------ Data to process ------

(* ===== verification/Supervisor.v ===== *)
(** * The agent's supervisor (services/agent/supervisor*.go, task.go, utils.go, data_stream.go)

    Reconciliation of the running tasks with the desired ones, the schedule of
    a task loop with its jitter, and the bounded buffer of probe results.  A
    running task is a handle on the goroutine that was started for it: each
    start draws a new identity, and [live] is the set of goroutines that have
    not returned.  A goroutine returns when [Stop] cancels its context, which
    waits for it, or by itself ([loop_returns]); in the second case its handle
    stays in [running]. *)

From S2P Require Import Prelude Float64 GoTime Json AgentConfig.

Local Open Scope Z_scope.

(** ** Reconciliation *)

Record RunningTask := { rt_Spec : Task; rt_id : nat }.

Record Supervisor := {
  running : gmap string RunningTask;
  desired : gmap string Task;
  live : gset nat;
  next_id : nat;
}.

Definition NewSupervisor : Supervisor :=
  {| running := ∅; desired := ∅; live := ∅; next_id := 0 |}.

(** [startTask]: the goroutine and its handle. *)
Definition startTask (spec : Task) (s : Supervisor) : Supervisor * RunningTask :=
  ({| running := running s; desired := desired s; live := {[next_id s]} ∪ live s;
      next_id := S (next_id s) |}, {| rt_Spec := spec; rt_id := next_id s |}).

------
------ Data to process ------

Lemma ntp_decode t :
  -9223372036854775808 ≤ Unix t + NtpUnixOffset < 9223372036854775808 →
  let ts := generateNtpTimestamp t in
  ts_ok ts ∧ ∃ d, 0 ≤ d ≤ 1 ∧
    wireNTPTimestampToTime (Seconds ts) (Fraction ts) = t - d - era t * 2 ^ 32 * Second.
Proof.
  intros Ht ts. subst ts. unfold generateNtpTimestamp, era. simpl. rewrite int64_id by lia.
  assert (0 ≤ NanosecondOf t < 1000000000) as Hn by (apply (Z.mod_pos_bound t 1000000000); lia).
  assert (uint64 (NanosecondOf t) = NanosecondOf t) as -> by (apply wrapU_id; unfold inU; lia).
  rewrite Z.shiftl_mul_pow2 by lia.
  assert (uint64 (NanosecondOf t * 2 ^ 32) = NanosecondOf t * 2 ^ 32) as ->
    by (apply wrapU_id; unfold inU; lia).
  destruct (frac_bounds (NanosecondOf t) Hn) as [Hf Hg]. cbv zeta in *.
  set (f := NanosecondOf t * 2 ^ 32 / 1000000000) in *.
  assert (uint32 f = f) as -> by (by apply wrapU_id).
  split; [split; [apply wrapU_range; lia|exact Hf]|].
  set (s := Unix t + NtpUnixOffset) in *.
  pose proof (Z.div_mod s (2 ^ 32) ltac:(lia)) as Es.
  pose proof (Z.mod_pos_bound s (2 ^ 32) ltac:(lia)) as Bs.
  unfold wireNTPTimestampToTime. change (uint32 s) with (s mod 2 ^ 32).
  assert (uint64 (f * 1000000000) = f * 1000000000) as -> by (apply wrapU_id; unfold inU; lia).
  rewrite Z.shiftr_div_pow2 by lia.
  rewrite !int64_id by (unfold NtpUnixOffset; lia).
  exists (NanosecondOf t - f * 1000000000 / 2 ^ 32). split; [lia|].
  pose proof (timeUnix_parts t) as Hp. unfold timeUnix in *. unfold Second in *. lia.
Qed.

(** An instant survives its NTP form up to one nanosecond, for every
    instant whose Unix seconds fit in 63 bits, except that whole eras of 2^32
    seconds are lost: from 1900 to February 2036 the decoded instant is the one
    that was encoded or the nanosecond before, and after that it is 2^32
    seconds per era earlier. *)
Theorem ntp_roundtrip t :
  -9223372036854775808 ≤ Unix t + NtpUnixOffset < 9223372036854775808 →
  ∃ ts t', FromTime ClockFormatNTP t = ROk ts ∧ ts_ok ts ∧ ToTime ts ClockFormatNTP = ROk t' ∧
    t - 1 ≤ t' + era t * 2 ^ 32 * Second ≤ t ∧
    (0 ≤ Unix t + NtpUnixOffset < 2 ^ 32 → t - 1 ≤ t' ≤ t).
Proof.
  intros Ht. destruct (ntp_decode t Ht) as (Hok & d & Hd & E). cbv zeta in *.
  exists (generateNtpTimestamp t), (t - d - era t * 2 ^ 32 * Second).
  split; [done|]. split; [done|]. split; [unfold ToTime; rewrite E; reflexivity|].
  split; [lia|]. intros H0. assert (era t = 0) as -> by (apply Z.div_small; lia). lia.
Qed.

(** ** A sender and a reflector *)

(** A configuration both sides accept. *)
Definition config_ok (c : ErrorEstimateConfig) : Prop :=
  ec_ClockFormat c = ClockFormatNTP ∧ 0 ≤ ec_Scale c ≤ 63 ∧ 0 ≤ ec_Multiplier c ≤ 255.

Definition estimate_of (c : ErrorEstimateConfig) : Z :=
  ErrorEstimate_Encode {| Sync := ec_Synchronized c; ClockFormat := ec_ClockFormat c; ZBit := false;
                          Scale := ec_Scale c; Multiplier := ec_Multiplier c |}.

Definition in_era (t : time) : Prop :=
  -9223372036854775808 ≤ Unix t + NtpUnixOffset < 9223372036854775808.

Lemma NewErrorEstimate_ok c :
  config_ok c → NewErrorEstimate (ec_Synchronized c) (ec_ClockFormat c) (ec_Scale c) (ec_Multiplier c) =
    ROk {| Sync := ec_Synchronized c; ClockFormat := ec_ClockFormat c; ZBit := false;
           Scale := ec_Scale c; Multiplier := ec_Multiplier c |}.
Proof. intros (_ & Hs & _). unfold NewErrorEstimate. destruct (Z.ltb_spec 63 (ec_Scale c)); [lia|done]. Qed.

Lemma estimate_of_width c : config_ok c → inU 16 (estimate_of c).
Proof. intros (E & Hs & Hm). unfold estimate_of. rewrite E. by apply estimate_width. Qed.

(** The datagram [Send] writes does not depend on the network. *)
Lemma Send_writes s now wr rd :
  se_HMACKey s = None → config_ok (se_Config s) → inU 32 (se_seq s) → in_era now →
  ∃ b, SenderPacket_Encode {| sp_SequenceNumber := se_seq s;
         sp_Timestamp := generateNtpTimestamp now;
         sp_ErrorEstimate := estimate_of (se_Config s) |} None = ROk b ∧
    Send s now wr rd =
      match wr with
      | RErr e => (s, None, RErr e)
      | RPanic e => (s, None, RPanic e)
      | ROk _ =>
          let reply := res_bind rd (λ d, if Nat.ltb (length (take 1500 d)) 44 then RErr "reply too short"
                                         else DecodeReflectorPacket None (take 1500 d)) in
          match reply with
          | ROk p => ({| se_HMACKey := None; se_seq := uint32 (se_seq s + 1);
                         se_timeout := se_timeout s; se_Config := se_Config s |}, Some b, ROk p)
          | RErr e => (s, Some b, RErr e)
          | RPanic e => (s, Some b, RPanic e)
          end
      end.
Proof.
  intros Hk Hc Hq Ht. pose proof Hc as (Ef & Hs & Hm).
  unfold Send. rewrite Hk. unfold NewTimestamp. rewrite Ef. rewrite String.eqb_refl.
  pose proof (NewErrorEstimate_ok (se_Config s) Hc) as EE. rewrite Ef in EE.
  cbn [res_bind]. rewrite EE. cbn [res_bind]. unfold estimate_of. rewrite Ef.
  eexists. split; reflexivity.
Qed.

------
------ Data to process ------

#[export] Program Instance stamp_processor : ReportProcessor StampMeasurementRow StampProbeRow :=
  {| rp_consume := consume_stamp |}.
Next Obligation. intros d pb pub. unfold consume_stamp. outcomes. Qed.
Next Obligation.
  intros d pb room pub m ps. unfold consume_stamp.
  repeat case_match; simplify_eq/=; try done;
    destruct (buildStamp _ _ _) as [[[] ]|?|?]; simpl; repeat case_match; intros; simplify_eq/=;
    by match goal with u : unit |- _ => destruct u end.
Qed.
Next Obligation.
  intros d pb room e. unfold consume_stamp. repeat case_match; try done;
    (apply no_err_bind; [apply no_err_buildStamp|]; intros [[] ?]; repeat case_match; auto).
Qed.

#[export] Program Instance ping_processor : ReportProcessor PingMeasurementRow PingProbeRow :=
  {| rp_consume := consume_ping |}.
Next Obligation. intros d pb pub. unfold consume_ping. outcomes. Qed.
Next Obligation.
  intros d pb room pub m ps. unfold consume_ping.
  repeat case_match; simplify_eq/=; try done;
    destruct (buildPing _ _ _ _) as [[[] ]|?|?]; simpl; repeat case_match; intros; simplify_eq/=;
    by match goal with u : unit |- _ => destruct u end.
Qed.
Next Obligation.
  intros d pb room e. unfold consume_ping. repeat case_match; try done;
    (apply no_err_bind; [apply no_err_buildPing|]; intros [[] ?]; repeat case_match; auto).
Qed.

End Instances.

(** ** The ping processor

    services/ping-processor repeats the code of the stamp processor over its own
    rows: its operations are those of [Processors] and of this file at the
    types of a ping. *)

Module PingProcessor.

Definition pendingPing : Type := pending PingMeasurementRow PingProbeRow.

------

**What this task involves**
In the entries above, find the line holding "intros Ht ts." and the line holding "Theorem ntp_roundtrip t"; print both of them and every line between, exactly, and nothing else.

**Solved problem**
  intros Ht ts. subst ts. unfold generateNtpTimestamp, era. simpl. rewrite int64_id by lia.
  assert (0 ≤ NanosecondOf t < 1000000000) as Hn by (apply (Z.mod_pos_bound t 1000000000); lia).
  assert (uint64 (NanosecondOf t) = NanosecondOf t) as -> by (apply wrapU_id; unfold inU; lia).
  rewrite Z.shiftl_mul_pow2 by lia.
  assert (uint64 (NanosecondOf t * 2 ^ 32) = NanosecondOf t * 2 ^ 32) as ->
    by (apply wrapU_id; unfold inU; lia).
  destruct (frac_bounds (NanosecondOf t) Hn) as [Hf Hg]. cbv zeta in *.
  set (f := NanosecondOf t * 2 ^ 32 / 1000000000) in *.
  assert (uint32 f = f) as -> by (by apply wrapU_id).
  split; [split; [apply wrapU_range; lia|exact Hf]|].
  set (s := Unix t + NtpUnixOffset) in *.
  pose proof (Z.div_mod s (2 ^ 32) ltac:(lia)) as Es.
  pose proof (Z.mod_pos_bound s (2 ^ 32) ltac:(lia)) as Bs.
  unfold wireNTPTimestampToTime. change (uint32 s) with (s mod 2 ^ 32).
  assert (uint64 (f * 1000000000) = f * 1000000000) as -> by (apply wrapU_id; unfold inU; lia).
  rewrite Z.shiftr_div_pow2 by lia.
  rewrite !int64_id by (unfold NtpUnixOffset; lia).
  exists (NanosecondOf t - f * 1000000000 / 2 ^ 32). split; [lia|].
  pose proof (timeUnix_parts t) as Hp. unfold timeUnix in *. unfold Second in *. lia.
Qed.

(** An instant survives its NTP form up to one nanosecond, for every
    instant whose Unix seconds fit in 63 bits, except that whole eras of 2^32
    seconds are lost: from 1900 to February 2036 the decoded instant is the one
    that was encoded or the nanosecond before, and after that it is 2^32
    seconds per era earlier. *)
Theorem ntp_roundtrip t :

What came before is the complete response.